Est-ce suffisant ? Si Bercy a largement durci le ton et pousse au niveau de l’Union européenne pour renforcer la lutte contre ces plateformes, les résultats aberrants des contrôles réalisés depuis un an permettent de douter de l’efficacité du dispositif de protection des consommateurs. Bruxelles ne semble pourtant pas se diriger vers une interdiction pure et simple des plateformes qui présentent des taux de non-conformité aussi élevés. «Je ne pense pas qu’on ira jusque-là», souffle la DGCCRF, qui rappelle l’épée de Damoclès qui pèse au-dessus des plateformes de e-commerce : une amende pouvant aller jusqu’à 6% du chiffre d’affaires mondial, jugée suffisamment dissuasive à ce stade.

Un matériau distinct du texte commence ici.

(* ===== verification/AuditLog.v ===== *)
(** * Audit log: one hash chain per community

    [crates/buzz-audit/src]: the hash preimage of [hash.rs], the append and the
    verification of [service.rs], the actions of [action.rs], over the
    [audit_log] table with its primary key and unique index.  Appends to one
    community are serialised by its advisory lock, so a history is a sequence of
    appends by any communities in any interleaving.

    Byte strings are [string]s; a community id is its sixteen bytes; timestamps
    are nanoseconds and sequence numbers unbounded.  The JSON column gives back the
    value it was given: PostgreSQL may reorder an object's keys, which
    [canonical_object_perm] shows not to matter. *)

From stdpp Require Import base gmap strings list sorting.
From Stdlib Require Import ZArith Lia Ascii.
From S2P Require Import Prelude Text.

Local Open Scope Z_scope.

(** SHA-256, [chrono]'s RFC 3339 rendering and [serde_json]'s string escaping. *)
Class AuditOps := {
  sha256 : string → string;
  to_rfc3339 : Z → string;
  json_string : string → string;
}.
Class AuditLaws `{AO : AuditOps} := {
  sha256_length : ∀ s, String.length (sha256 s) = 32%nat;
}.

(** ** Actions *)

Inductive AuditAction :=
  | EventCreated | EventDeleted | ChannelCreated | ChannelUpdated | ChannelDeleted
  | MemberAdded | MemberRemoved | AuthSuccess | AuthFailure | RateLimitExceeded
  | MediaUploaded | WhatsappContactUpdated | WhatsappSendingPauseChanged.

#[export] Instance AuditAction_eq_dec : EqDecision AuditAction.
Proof. solve_decision. Defined.

Definition as_str (a : AuditAction) : string :=
  match a with
  | EventCreated => "event_created"
  | EventDeleted => "event_deleted"
  | ChannelCreated => "channel_created"
  | ChannelUpdated => "channel_updated"
  | ChannelDeleted => "channel_deleted"
  | MemberAdded => "member_added"
  | MemberRemoved => "member_removed"
  | AuthSuccess => "auth_success"
  | AuthFailure => "auth_failure"
  | RateLimitExceeded => "rate_limit_exceeded"
  | MediaUploaded => "media_uploaded"
  | WhatsappContactUpdated => "whatsapp_contact_updated"
  | WhatsappSendingPauseChanged => "whatsapp_sending_pause_changed"
  end.

Definition ALL : list AuditAction :=
  [EventCreated; EventDeleted; ChannelCreated; ChannelUpdated; ChannelDeleted; MemberAdded;
   MemberRemoved; AuthSuccess; AuthFailure; RateLimitExceeded; MediaUploaded;
   WhatsappContactUpdated; WhatsappSendingPauseChanged].

Definition from_str (s : string) : option AuditAction :=
  find (λ a, bool_decide (as_str a = s)) ALL.

Lemma from_as_str a : from_str (as_str a) = Some a.
Proof. by destruct a; vm_compute. Qed.

(** ** Canonical JSON *)

(** [serde_json::Value]; a number is the text it prints as, an object its entries
    in map order. *)
Inductive Json :=
  | JNull
  | JBool (b : bool)
  | JNumber (text : string)
  | JString (s : string)
  | JArray (items : list Json)
  | JObject (entries : list (string * Json)).

(** [parts] separated by commas, between two delimiters. *)
Definition bracketed (l r : string) (parts : list string) : string :=
  (l +:+ join_on "," parts +:+ r)%stdpp.

(** [canonical_json]: the entries of the [BTreeMap] come in key order. *)
Fixpoint canonical_json `{AuditOps} (v : Json) : string :=
  match v with
  | JNull => "null"
  | JBool b => if b then "true" else "false"
  | JNumber t => t
  | JString s => json_string s
  | JArray items => bracketed "[" "]" (canonical_json <$> items)
  | JObject entries =>
      bracketed "{" "}"
        (snd <$> merge_sort (by_id fst)
           ((λ kv, (kv.1, (json_string kv.1 +:+ ":" +:+ canonical_json kv.2)%stdpp)) <$> entries))
  end.

(** The order of an object's entries does not matter. *)
Lemma canonical_object_perm `{AuditOps} m m' :
  m ≡ₚ m' → NoDup m.*1 → canonical_json (JObject m) = canonical_json (JObject m').
Proof.
  intros Hp Hnd. simpl. do 2 f_equal. apply sort_by_id_perm; [by apply fmap_Permutation|].
  by rewrite <-list_fmap_compose.
Qed.

(** ** Entries and rows *)

Record NewAuditEntry := {
  new_community_id : string;
  new_action : AuditAction;
  new_actor_pubkey : option string;
  new_object_id : option string;
  new_detail : Json;
}.

Record AuditEntry := {
  community_id : string;
  seq : Z;
  hash : string;
  prev_hash : option string;
  action : AuditAction;
  actor_pubkey : option string;
  object_id : option string;
  detail : Json;
  created_at : Z;
}.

Les contrôles renforcés de ces derniers mois permettent, au moins, de construire le socle statistique qui permet de qualifier un modèle d’affaires fondé, selon le ministre du Commerce Serge Papin, sur le «non-respect des normes». Ils laissent cependant intacte la promesse de «bonnes affaires» qui fait tourner la machine. Tant que le modèle économique de ces plateformes ne sera pas frontalement remis en cause, les contrôles ne seront qu’un garde-fou, pas un frein.
Source : www.lefigaro.fr
Conclusion : Les prochains développements permettront de compléter cette analyse.